You can see that the slopes all start with a gentle incline consisting of the six primary hues (four 'cardinal hues' plus black and white)... dropping to the secondary hues of pink and brown and such as... then another drop to the long tail of non-basic, fancy colour terms, all those froofy words that one uses when establishing one's status as fashion writer, interior decorator, or unscrupulous Scrabble player (but I repeat myself).
But what is the story with all these 'beige' words, creeping up towards the threshold of basicness?

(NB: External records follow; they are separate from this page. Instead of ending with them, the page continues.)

(* ===== verification/Prelude.v ===== *)
(** * A verification of wireguard-rs

    wireguard-rs is a userspace WireGuard: a single-threaded reactor that moves
    IP packets between a tunnel device and UDP, sealed under sessions that two
    peers agree on in a handshake.  This library models the program's logic as
    executable functions, one definition per function of the source, and proves
    what makes them correct.  File names below are those of the repository's
    directory src/.

    ** How the code is read

    A Rust function that can fail returns a value of [res]: [Ok], [Err] (the
    `failure::Error`), [Panic] (an index out of range, an `unwrap` of an error,
    an `unreachable!`), or [Starved] (see below).  A method with `&mut self` is
    a computation in the state monad [M]: it returns the state it leaves behind
    also when it fails, so early returns with `?` keep the changes made before
    them, as in the source.  Machine integers are [Z] with their width written
    out where the code depends on it ([wrap32], [wrap64], the masks of the
    anti-replay ring); buffers are lists of bytes with slicing that panics out
    of range.  An `Rc<RefCell<Peer>>` is an address in a heap, whose cells are not
    freed; whether a `Weak` can be upgraded is an argument, as are clocks and
    random bytes.  The clock does not move within one poll.

    Third-party crates are parameters: Crates.v has a class of operations and a
    class of documented laws for each (byteorder, blake2-rfc, subtle,
    x25519-dalek, chacha20-poly1305-aead, rips-packets, treebitmap, snow, hex;
    notify is in Service.v, base64 in Display.v).  Theorems take the laws they
    use as hypotheses.  Reference.v and RefSnow.v give executable instances that
    satisfy all laws; the concrete runs evaluate them.  RefChaCha.v is ChaCha20-Poly1305 as RFC
    8439 defines it, as an instance of the AEAD crate.

    What the operating system does is an argument too: the results of system
    calls, the order in which events arrive, the clocks.  The file system is a
    map from paths to nodes (Files.v), in which any call can be refused and
    other processes make changes.

    ** The parts, and where they are

    - Prelude.v (this file): the monads, their rules ([wp], [keeps], [yields]),
      the tactics [run_ok], [keeps_run], [wg_len] and [by_decide], the hint
      database [wg], integers, bytes, slices, time.
    - AntiReplay.v (anti_replay.rs): the ring of 64 words; refined by [Window],
      a set of numbers and their maximum.
    - Timestamp.v (consts.rs, timestamp.rs), Types.v (types.rs, `Endpoint` of
      udp/mod.rs, `UtunPacket` of interface/mod.rs), Message.v (message.rs).
    - Text.v: the parts of the standard library the text protocol uses (UTF-8,
      splitting, integers, IP and socket addresses), with their round trips.
    - XChaCha.v (xchacha20poly1305.rs): the unrolled permutation, equal to the
      quarter-round description; sealing and opening.
    - RateLimiter.v (ratelimiter.rs), Cookie.v (cookie.rs), Timer.v (timer.rs).
    - Router.v (ip_packet.rs, router.rs): longest-prefix routing, refined by
      [Routes], a finite map from prefixes to peers.
    - Peer.v (noise.rs, peer.rs): sessions, handshakes, transport packets.  Its
      theorems are in PeerTransport.v (what is sent and accepted),
      PeerSessions.v (slots, indices and windows under every operation),
      PeerTotal.v (no operation panics) and PeerHandshake.v (two peers).
    - World.v (`State` of interface/mod.rs and the fields of `PeerServer`) and
      PeerServer.v (interface/peer_server.rs): every handler of the server and
      its poll.  The theorems are in ServerInvariant.v (the session table),
      ServerFrame.v (what a poll never touches), ServerBehaviour.v,
      ServerTimers.v (keepalives, retries, wiping), EndToEnd.v (two servers and
      the handshake between them) and Burst.v (two servers with a session).
    - Display.v (types.rs, peer.rs, udp/mod.rs): `Display` and `Debug`.
    - Udp.v (udp/mod.rs, udp/frame.rs): what the sockets and the sink do with
      the datagrams the server hands over.
    - Config.v (interface/config.rs): `handle_update`, the `set` command.
      ConfigText.v: the text protocol around it.
    - System.v: what can happen to the server as a step relation over the
      parts.  NoPanic.v: when a step of it panics.  Cryptokey.v: which packets
      go to a peer and come from it, over the router, the keys and the server.
    - Files.v: the parts of std::path and std::fs that are used.  Service.v
      (interface/config.rs, interface/grim_reaper.rs): the socket of the
      configuration service, its poll and its drop, and the thread that watches
      the socket.
    - Daemon.v (interface/mod.rs, main.rs): connections, the joined future, the
      turns of the reactor, `Interface::start`, and `main`.  ProcessTotal.v:
      which of its inputs panic.  Crossing.v: two processes.
    - Tests.v: the unit tests and benchmarks of the source as programs over the
      model.
    - Findings.v: behaviour that looks unintended, as lemmas and runs.

    The peer server calls the router, the cookie validator, the rate limiter,
    the timers and the peers; the configuration service and the server share
    `State` and talk through a channel; a peer calls the handshake of snow, the
    anti-replay window and the cookie generator.  `Interface::start` polls the
    server, the service and the two directions of the tunnel as one future.  The
    models call each other the same way.

    ** What is shown

    - End to end: bytes that one process reads from its tunnel device come out
      at the device of the other after the five turns that read them, carry the
      handshake and carry them.
    - Transport: over a session a burst of packets of any length goes through
      one poll of each server, unchanged and in order; no packet is accepted
      twice; the format of packets and the limits on a session's messages and
      age.
    - Handshake: two peers with matching keys complete it and end with a linked
      pair of sessions; a replayed initiation is refused; an initiation is
      repeated only after REKEY-TIMEOUT.
    - Timers: a peer never has two passive keepalive timers; a keepalive is sent
      exactly when one is due; a peer without a session gets at most
      MAX-HANDSHAKE-ATTEMPTS retries; wiping forgets all sessions of a peer.
    - Tables: in every state the system reaches, every route leads to a
      configured peer that lists it, the keys match, and the limit on peers
      holds (masks of allowed IPs fit their addresses; treebitmap is documented
      for these only).  The session table is exact: `index_map` has every
      session of a configured peer as that peer's, and mentions configured peers
      only.  There is one exception: an invalid handshake response drops the
      pending session and leaves its index in the table; when the peer is removed
      later, the entry stays, for a peer that is not configured, and every packet
      for it is refused.  The exact table is therefore shown for runs in which
      no peer with such an index is removed, and an update is shown to keep it
      if and only if it removes none.
    - Routing: only an authenticated packet whose source the peer owns reaches
      the tunnel, and a packet from the tunnel goes to the owner of its
      destination only.
    - Panics: in every state the system reaches, no configuration command panics,
      and a poll, with datagrams that are not empty and a clock after 1970, only
      when it handles a new private key and the port cannot be bound or its mark
      not set.  For a started interface this is the only cause of a panic too,
      when each configuration connection sends one well-formed command at most
      and packets of the tunnel have a byte after their header.
    - Process: the server of a started interface takes only the steps of the
      system; the socket file is there while it runs and gone when it returns; a
      signal or the removal of the socket ends it in the next turn, and no input
      that a handler rejects does.
    - Components: refinement of the anti-replay ring and of the router to
      abstract tables, equality of the unrolled permutation with its
      description, the rate bound of the limiter, exactness and safety of the
      parser, the cookie exchange, delivery of timers.
    - Edges: what is handed to the UDP channel leaves in order and once, and all
      of it when the sockets let it; replies leave from where the datagram
      arrived, unless the system refuses that; what the `get` command prints,
      `set` reads back, unless a peer has an IPv6 endpoint, which it refuses.
    - Tests: lemmas that run the unit tests of the source on the model: the
      vectors of wireguard-go, the bursts of the rate limiter and the runs of
      the anti-replay window.
    - Behaviour that looks unintended is stated as lemmas, in Findings.v and
      beside the code it is about: a forged packet spends its nonce, whole
      seconds earn nothing in the rate limiter, a refused response drops the
      handshake and leaves its index behind, a failed send ends the UDP sink
      for good, the second command on a configuration connection panics, the
      cookie reply to an initiation cannot be opened.

    ** Bounds

    No theorem bounds the length of a run, a queue or a stream.  `hchacha20`
    runs its loop with fuel 11, one more than its ten iterations; the theorem
    that equates it with the description shows the fuel is enough.  The loop of
    `unused_index` draws random numbers until one is free: the model is given
    the list of draws, and is [Starved] at its end; it is not when the draws
    have more different values than the table has entries.  A configuration
    connection is served with fuel one above the length of its buffer; each
    command shortens it, and more fuel changes nothing ([serve_fuel]).

    ** What is not modelled

    lib.rs and error.rs, which hold declarations; the parsing of arguments,
    logging and the text that main.rs prints; the crates that daemonise, watch
    files, deliver signals and connect the tunnel device, of which the results
    are arguments; when tasks are woken (a turn of the reactor polls the joined
    future, and nothing is said about how soon); symbolic links and `..` in
    paths; the order of a hash map (the peers of a `get` reply come in any order,
    an argument); the size of the timer channel (its senders wait); the messages
    that are logged (`trace_packet` included) and the raw file descriptor of a
    socket. *)

From Stdlib Require Export ZArith Lia.
From stdpp Require Export prelude gmap strings fin_maps numbers.
From stdpp Require Export list.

'Beige' is (as any fule kno) the second-hardest colour word to spell correctly in English, coming in closely behind 'fuchsia'. In early drafts of Gormenghast, Sepulchrave's daughter was variously called Biege, Bayzh and Baigzh, until Mervyn Peake's family called his attention to the inconstancy, so he changed it. Not many people know that.
So let us venture back into the unmapped, branching and often hazardous corridors of Memory, walking steadfastly and looking straight ahead without so much as glancing at certain firmly-boarded doors -- and soon we reach 1987. And here are Boynton and Olson, writing about a lacuna in colour space, in which a Terra Incognita of chromatic nomenclature might fit. Evidently 'beige' was not a word then:
But Sturges and Whitfield replicated their work in 1995, and suddenly Beige was there on the radar!
Russian Blues
What had happened in the intervening eight years? My theory is that someone called the attention of Cold Warriors in the Reagan administration to the existence, in Russian, of two words for Blue -- синий and голубой, dark and light blue. And there was thumping of fists on the table. "Mr. President, we must not allow a colour vocabulary gap!" So a new word was chosen and the message went out to pundits and thought leaders to drop it casually into columns & conversations.Once the addition was entrenched in English, the familiar process of Morphogenetic Resonance made it so much easier for other languages to develop in the same direction.
Data courtesy of Dr Mari Uusküla of the Institute of the Estonian Language.
UPDATE:
The Eastern Bloc continues to lead! Belarusian and Ukrainian have the two versions of blue (sini / synij plus 'light blue' blakitny / blakytnyj) but according to Hippersley's data from 2001 they have also adopted Beige. Those, like Russian, are from the Eastern Slavic family of languages. Unfortunately there is no evidence that Czech (from the Western Slavic family) has two Basic 'blue' words; otherwise "Bohemian Rhapsody in Blue" would be available as the title for a paper.
Obama let America lose the Colour Vocabulary race!
9 comments:
Beige is the Umami of colour space.
Without beige, we'd have no beigels.
~
Beige Velour...
Not to detract from your considerable and possibly important scientific achievement here, but why is there a mouseover on the Spanish and Turkish charts?
To deprive anyone else of the satisfaction of pointing out the shape of the blue outline.
Winter Olympics? Wouldn't they be the Upside-Down Summer Olympics for youse guys?
In early drafts of Gormenghast, Sepulchrave's daughter was variously called Biege, Bayzh and Baigzh, until Mervyn Peake's family called his attention to the inconstancy, so he changed it.
Groan!
But for an "n" and a "t" this post could have been about donuts.
"Où sont les beingets d'antan?"
with the g and the n the other way around *smacks forehead*
I think this can simply be explained by the emergence of the personal computer. Every single one from 1983-2006 delivered in a beige box.
Also too, I don't know what Sia did, but I don't think it warrants such language towards her.